Tuesday, May 16, 2017 —>

— My sister, Sharon, found photos of me making faces {Sticking my tongue out at the camera? } and wearing US Navy dungarees & a plain white tee shirt. In one photo I was smiling, holding a young boy on my knee with a friend whose head was shaved – clowning with a monicle in his eye and wearing a brown leather jacket. I didn’t recognize the friend or the kid who might have been mine (?)

— I stopped looking at the photographs and heard mom and dad come home – I went down stairs into what looked pretty much like the house we lived in on Huntington Road in Stratford. Dad took a small black dog { Flipper? } out the front door on a leash { which almost never would have happened in this life – either the leash or dad taking the dog out for a walk } I followed mom into the kitchen. She went into their bedroom beyond the kitchen and I turned around to see dad had come back inside, & he said something about looking at, ‘Butterfish [ something ] ‘ – I asked him, “Butterfish  – what – ?” & he repeated, “Butterfish Pond, near Merkenack Lake.”

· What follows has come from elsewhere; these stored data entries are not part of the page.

(** Three rows and a delete, over the limit. *)
Definition rows3 : list Write :=
  [(lit "t", lit "a", lit "1"); (lit "t", lit "b", lit "2"); (lit "u", lit "a", lit "3")].
Definition dels1 : list Del := [(lit "t", lit "a")].

Lemma rows3_ok : Forall utf8_write rows3 ∧ Forall utf8_del dels1 ∧ Forall no_colon (names_of rows3 dels1).
Proof. split_and!; repeat constructor; try done; by apply (bool_decide_unpack _). Qed.
Lemma rows3_room : l_head L1 + len rows3 + 2 * len dels1 + 1 < U64.
Proof. vm_compute. reflexivity. Qed.

Definition after3 : result (list bool) * Manager := apply_changes cfg rows3 dels1 m1.
Lemma after3_step : rtc (mstep cfg true) m1 after3.2.
Proof.
  destruct rows3_ok as (? & ? & ?). eapply rtc_once, ms_apply; [done..| |apply surjective_pairing].
  eapply room_bound; [apply m1_ok|apply rows3_room].
Qed.







Lemma replica_converges_witness :
  ∃ l, read_changes tok 0 10 (m_db after3.2) = Ok l ∧ length l = 4%nat ∧
    ∀ t k, user_table t → store_of (m_db after3.2) t k = replay (store_of (m_db after3.2)) (ch_kind <$> l) (store_of db1) t k.
Proof.
  destruct (read_changes tok 0 10 (m_db after3.2)) as [l|e] eqn:E.
  2: { exfalso. revert E. vm_compute. discriminate. }
  exists l. split; [reflexivity|]. split.
  - assert (Hl : match read_changes tok 0 10 (m_db after3.2) with Ok l => length l = 4%nat | Err _ => False end)
      by (vm_compute; reflexivity). rewrite E in Hl. exact Hl.
  - refine (replica_converges cfg true m1 after3.2 L1 tok 10 l 4 (store_of db1) (proj1 m1_ok) after3_step _ E _ _).
    + intros t k _. reflexivity.
    + vm_compute. reflexivity.
    + vm_compute. discriminate.
Defined.

Lemma apply_changes_result_witness :
  after3.1 = Ok [true] ∧ store_of (m_db after3.2) (lit "t") (lit "b") = Some (lit "2").
Proof.
  destruct rows3_ok as (Hw & Hd & Hn).
  pose proof (apply_changes_result cfg rows3 dels1 m1 L1 after3.1 after3.2 m1_ok Hw Hd Hn rows3_room
    (surjective_pairing after3)) as Hr.
  assert (E : after3.1 = Ok [true]) by (vm_compute; reflexivity). rewrite E in Hr.
  destruct Hr as (_ & _ & Hs). split; [exact E|]. rewrite Hs by reflexivity. vm_compute. reflexivity.
Defined.

Lemma commit_batch_prefix_witness :
  ∃ m', commit_batch cfg rows3 dels1 m1 = (Ok (), m') ∧ batch_at cfg rows3 dels1 m1 L1 3 1 m'.
Proof.
  destruct rows3_ok as (Hw & Hd & Hn).
  destruct (commit_batch cfg rows3 dels1 m1) as [r m'] eqn:E.
  assert (Hres : r = Ok ()).
  { change r with (fst (r, m')). rewrite <-E. vm_compute. reflexivity. }
  subst r. exists m'. split; [reflexivity|].
  destruct (commit_batch_prefix cfg rows3 dels1 m1 L1 (Ok ()) m' m1_ok Hw Hd Hn rows3_room ltac:(vm_compute; lia) E)
    as (i & j & B & _ & Hi & Hj). subst i j. exact B.
Defined.

Lemma replace_table_result_example :
  ∃ m', replace_table cfg (lit "t") [(lit "k", lit "v"); (lit "k", lit "w")] m1 = (Ok (), m') ∧
    store_of (m_db m') (lit "t") (lit "k") = Some (lit "w").
Proof.
  destruct (replace_table cfg (lit "t") [(lit "k", lit "v"); (lit "k", lit "w")] m1) as [r m'] eqn:E.
  assert (Hres : r = Ok ()).
  { change r with (fst (r, m')). rewrite <-E. vm_compute. reflexivity. }
  subst r. exists m'. split; [reflexivity|].
  destruct (replace_table_result cfg (lit "t") [(lit "k", lit "v"); (lit "k", lit "w")] m1 L1 (Ok ()) m' m1_ok
    ltac:(reflexivity)) as [_ Hs]; [|exact E|rewrite Hs by reflexivity; reflexivity].
  intros out es tx1 h Ef Eh.
  assert (Hl : match replace_rows cfg (lit "t") [(lit "k", lit "v"); (lit "k", lit "w")] (m_db m1) with
               | Ok ((_, es), _) => len es = 1 | Err _ => False end) by (vm_compute; reflexivity).
  rewrite Ef in Hl. rewrite Hl.
  assert (Hh : read_number (m_db m1) (lit "head") = Ok 0) by (vm_compute; reflexivity).
  rewrite Hh in Eh. injection Eh as <-. vm_compute. reflexivity.
Defined.

Lemma read_your_write_example :
  ∃ m2, get cfg (lit "t") (lit "b") (evict {[lit "t:b"]} after3.2) = (Ok (Some (lit "2")), m2).
Proof.
  destruct rows3_ok as (Hw & Hd & Hn).
  assert (E : apply_changes cfg rows3 dels1 m1 = (Ok [true], after3.2)).
  { assert (E1 : after3.1 = Ok [true]) by (vm_compute; reflexivity). rewrite <-E1. apply surjective_pairing. }
  destruct (read_your_write cfg rows3 dels1 m1 L1 [true] after3.2 {[lit "t:b"]} (lit "t") (lit "b") (lit "2") m1_ok
    ltac:(reflexivity) Hw Hd Hn rows3_room ltac:(reflexivity) ltac:(by apply (bool_decide_unpack _)) ltac:(reflexivity) E)
    as (m2 & Hg & _). exists m2. exact Hg.
Defined.

(** ** Where the cache is wrong *)

(** The cache key of a row is [table:key], so rows of two tables share one when a table
    name holds a colon: a read of table [a:b] answers with a row of table [a]. *)
Lemma cache_key_shared :
  let m := (apply_changes cfg [(lit "a", lit "b:c", lit "1"); (lit "a:b", lit "x", lit "2")] [] m1).2 in
  (get cfg (lit "a:b") (lit "c") m).1 = Ok (Some (lit "1")) ∧ get_uncached cfg (lit "a:b") (lit "c") m = Ok None.
Proof. split; vm_compute; reflexivity. Qed.

(** [get] reads the row and fills the cache in two steps; a write that commits and
    updates the cache in between is undone in the cache, and later reads are stale. *)
Lemma get_race_stale :
  let m := (apply_changes cfg [(lit "t", lit "k", lit "old")] [] m1).2 in
  let m := evict {[lit "t:k"]} m in
  get_read cfg (lit "t") (lit "k") m = Ok (Some (lit "old"), Some (lit "old")) ∧
  let m := (apply_changes cfg [(lit "t", lit "k", lit "new")] [] m).2 in
  let m := get_fill cfg (lit "t") (lit "k") (Some (lit "old")) m in
  (get cfg (lit "t") (lit "k") m).1 = Ok (Some (lit "old")) ∧
  get_uncached cfg (lit "t") (lit "k") m = Ok (Some (lit "new")).
Proof. split; [|split]; vm_compute; reflexivity. Qed.
Lemma change_row t k data m L r m' : m_inv c m L → row_ok t k → l_head L + 3 < U64 →
  apply_changes c (row_writes t k data) (row_deletes t k data) m = (r, m') →
  match r with Err _ => m' = m | Ok out => length out = length (row_deletes t k data) ∧ row_set m L t k data m' end.
Proof.
  intros Hm (Ut & Uk & Hn) Hh E.
  assert (Uw : Forall utf8_write (row_writes t k data)) by (destruct data; repeat constructor; done).
  assert (Ud : Forall utf8_del (row_deletes t k data)) by (destruct data; repeat constructor; done).
  assert (Hns : Forall no_colon (names_of (row_writes t k data) (row_deletes t k data))) by (destruct data; repeat constructor; done).
  assert (Hlen : len (row_writes t k data) + 2 * len (row_deletes t k data) <= 2) by (destruct data; vm_compute; discriminate).
  assert (Hr : room (change_rows c (row_writes t k data) (row_deletes t k data)) (m_db m)) by (eapply room_bound; [apply Hm|lia]).
  destruct r as [out|e]; [|exact (apply_keeps c _ _ _ _ _ _ (proj1 Hm) Uw Ud Hr E)].
  destruct (apply_keeps c _ _ _ _ _ _ (proj1 Hm) Uw Ud Hr E) as (Hl & Ho & _ & Hs & L' & K & Hh').
  destruct (apply_step c true _ _ _ _ _ _ (proj1 Hm) Uw Ud (λ _, Hns) Hr E) as (_ & _ & C').
  specialize (C' eq_refl (proj2 Hm)).
  split; [done|]. constructor; [|done| |].
  - exists L'. split; [split; [apply K|done]|lia].
  - unfold apply_changes in E. destruct (validate_tables _) as [[]|] eqn:Ev; [|done].
    apply validate_tables_ok in Ev. rewrite Forall_forall in Ev. apply Ev. destruct data; left.
  - intros t' k' Ht'. rewrite Hs by done. destruct data as [v|]; reflexivity.
Qed.

(** The answer of [apply_changes] is that of its transaction, and a delete that found
    nothing had no row. *)
Lemma apply_answer writes deletes m out m' : apply_changes c writes deletes m = (Ok out, m') →
  ∃ es tx1, change_rows c writes deletes (m_db m) = Ok ((out, es), tx1).
Proof.
  unfold apply_changes. destruct (check? _ in _); [|done]. unfold journal_write, get_db.
  destruct (m_open m); [|done]. unfold write_with_sink.
  destruct (Journal.write_body _ _ _) as [[r db']|] eqn:E; [|done]. destruct (commit_answer (m_db m)) as [[]|]; [|done].
  cbn [rmap fst]. intros [= <- _]. unfold Journal.write_body in E. apply M_bind_ok in E as ([out es] & tx1 & Ef & E).
  exists es, tx1. rewrite Ef. repeat (apply M_bind_ok in E as (? & ? & _ & E)). by m_inv.
Qed.
Lemma fits_mono {A : Type} (r : result A) (P Q : A → Prop) : fits r P → (∀ a, P a → Q a) → fits r Q.
Proof. destruct r as [a|[]]; simpl; auto. Qed.

Lemma fits_copy site b : fits (copy_bytes site b) (λ b', b' = b).
Proof. unfold copy_bytes, vec_with_capacity. destruct (try_reserve _ _) eqn:E; done. Qed.
Lemma fits_reserve site n size : fits (reserve site n size) (λ _, True).
Proof. unfold reserve. destruct (try_reserve _ _) eqn:E; done. Qed.
Lemma fits_push {A : Type} site size (l : list A) a : fits (push site size l a) (λ l', l' = l ++ [a]).
Proof. unfold push, reserve. destruct (try_reserve _ _) eqn:E; done. Qed.
Lemma fits_capacity {A : Type} site n size : fits (vec_with_capacity (A := A) site n size) (λ l, l = []).
Proof. unfold vec_with_capacity. destruct (try_reserve _ _) eqn:E; done. Qed.
End fits.

(** ** Rows in order *)

Definition row_lt (a b : Row) : Prop := key_lt (row_position a) (row_position b).
#[global] Instance row_lt_trans : Transitive row_lt.
Proof. intros a b c. apply key_lt_trans. Qed.

Definition sort_rows (l : list Row) : list Row := fold_left (λ h r, heap_push r h) l [].

Lemma sort_rows_snoc l r : sort_rows (l ++ [r]) = heap_push r (sort_rows l).
Proof. unfold sort_rows. by rewrite fold_left_app. Qed.

Lemma heap_push_perm r h : heap_push r h ≡ₚ r :: h.
Proof.
  induction h as [|r0 h IH]; [done|]. cbn [heap_push]. destruct (cmp _ _); [|done|]; rewrite IH; apply Permutation_swap.
Qed.

Lemma sort_rows_perm l : sort_rows l ≡ₚ l.
Proof.
  induction l as [|r l IH] using rev_ind; [done|]. rewrite sort_rows_snoc, heap_push_perm, IH. apply Permutation_cons_append.
Qed.

Lemma heap_push_sorted r h : StronglySorted row_lt h → row_position r ∉ row_position <$> h → StronglySorted row_lt (heap_push r h).
Proof.
  induction 1 as [|r0 h Hs IH Hf]; intros Hn; [repeat constructor|]. cbn [heap_push].
  rewrite fmap_cons, not_elem_of_cons in Hn. destruct Hn as [Hne Hn].
  destruct (cmp (row_position r) (row_position r0)) eqn:E.
  - by apply cmp_eq in E.
  - constructor; [by constructor|]. constructor; [done|]. eapply Forall_impl; [exact Hf|]. intros x Hx. by etrans.
  - constructor; [by apply IH|]. rewrite heap_push_perm. constructor; [by apply cmp_gt_lt|done].
Qed.

Lemma sort_rows_sorted l : NoDup (row_position <$> l) → StronglySorted row_lt (sort_rows l).
Proof.
  induction l as [|r l IH] using rev_ind; [constructor|]. rewrite fmap_app, NoDup_app. intros (Hl & Hd & _).
  rewrite sort_rows_snoc. apply heap_push_sorted; [by apply IH|]. rewrite sort_rows_perm. intros Hin. apply (Hd _ Hin). by left.
Qed.

(** Only what is among the first [n] matters for the first [n]. *)
Lemma take_push n r h : take n (heap_push r h) = take n (heap_push r (take n h)).
Proof.
  revert h. induction n as [|n IH]; intros h; [done|]. destruct h as [|r0 h]; [done|]. cbn [take heap_push].
  destruct (cmp _ _); cbn [take]; f_equal; [apply IH| |apply IH].
  destruct n; cbn [take]; [done|]. f_equal. by rewrite take_take, Nat.min_l by lia.
Qed.

(** A row that is not below the last stays behind. *)
Lemma push_last r h max : StronglySorted row_lt h → last h = Some max → ¬ row_lt r max → heap_push r h = h ++ [r].
Proof.
  intros Hs. induction Hs as [|r0 h Hs IH Hf]; [done|]. intros El Hr. cbn [heap_push app].
  assert (Hle : ¬ row_lt r r0).
  { destruct h as [|r1 h]; [by simplify_eq/=|]. intros Hlt. apply Hr. etrans; [exact Hlt|].
    rewrite Forall_forall in Hf. apply Hf. apply last_Some_elem_of. done. }
  unfold row_lt, key_lt in Hle. assert (heap_push r h = h ++ [r]) as ->.
  - destruct h as [|r1 h]; [done|]. by apply IH.
  - by destruct (cmp _ _).
Qed.

Lemma heap_push_length r h : length (heap_push r h) = S (length h).
Proof. by rewrite heap_push_perm. Qed.

Lemma sorted_take {A : Type} (R : A → A → Prop) n l : StronglySorted R l → StronglySorted R (take n l).
Proof.
  intros Hs. revert n. induction Hs as [|a l Hs IH Hf]; intros [|n]; cbn [take]; constructor; [done|]. by apply Forall_take.
Qed.

(** Two ascending lists with the same rows are the same list. *)
Lemma rows_ext (l1 l2 : list Row) : StronglySorted row_lt l1 → StronglySorted row_lt l2 → (∀ r, r ∈ l1 ↔ r ∈ l2) → l1 = l2.
Proof.
  intros H1 H2 Hin.
  assert (Hpos : ∀ l, StronglySorted row_lt l → StronglySorted pair_lt ((λ r, (row_position r, r)) <$> l)).
  { induction 1 as [|r l Hs IH Hf]; [constructor|]. rewrite fmap_cons. constructor; [done|]. by rewrite Forall_fmap. }
  assert ((λ r, (row_position r, r)) <$> l1 = (λ r, (row_position r, r)) <$> l2) as E.
  { apply sorted_ext; [by apply Hpos..|]. intros p. rewrite !list_elem_of_fmap. by setoid_rewrite Hin. }
  apply (f_equal (fmap snd)) in E. rewrite <-!list_fmap_compose in E. by rewrite !list_fmap_id in E.
Qed.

— I woke up and saw that it was 7:50 am. I got up and realized that Cathi had just gone into the washroom. I wondered if she was sick. [ —> Nope, just running late. ]

— I went and looked up Butterfish Pond, found a warning about eating something that was falsely marketed as ‘Butterfish’ but was really something with undigestible oil that could cause severe stress, especially with somebody with stomach troubles. “Butterfish” was also a description of catfish fried in butter.

— & I looked up Merkenack Lake —> The only hit at google was for somebody whose surname was Merkenback { Elise? and it came with a date “4 November 1866″ and was part of a list connected with ‘Brooklyn Geneology’ — Brooklyn Marriage Records?

{ http://bklyn-genealogy-info.stevemorse.org/Marriage/1866/Groom.html }

{”    LAKE, Charles Henry. GAUS, Elisabetha. 9 Sept 1866. #403.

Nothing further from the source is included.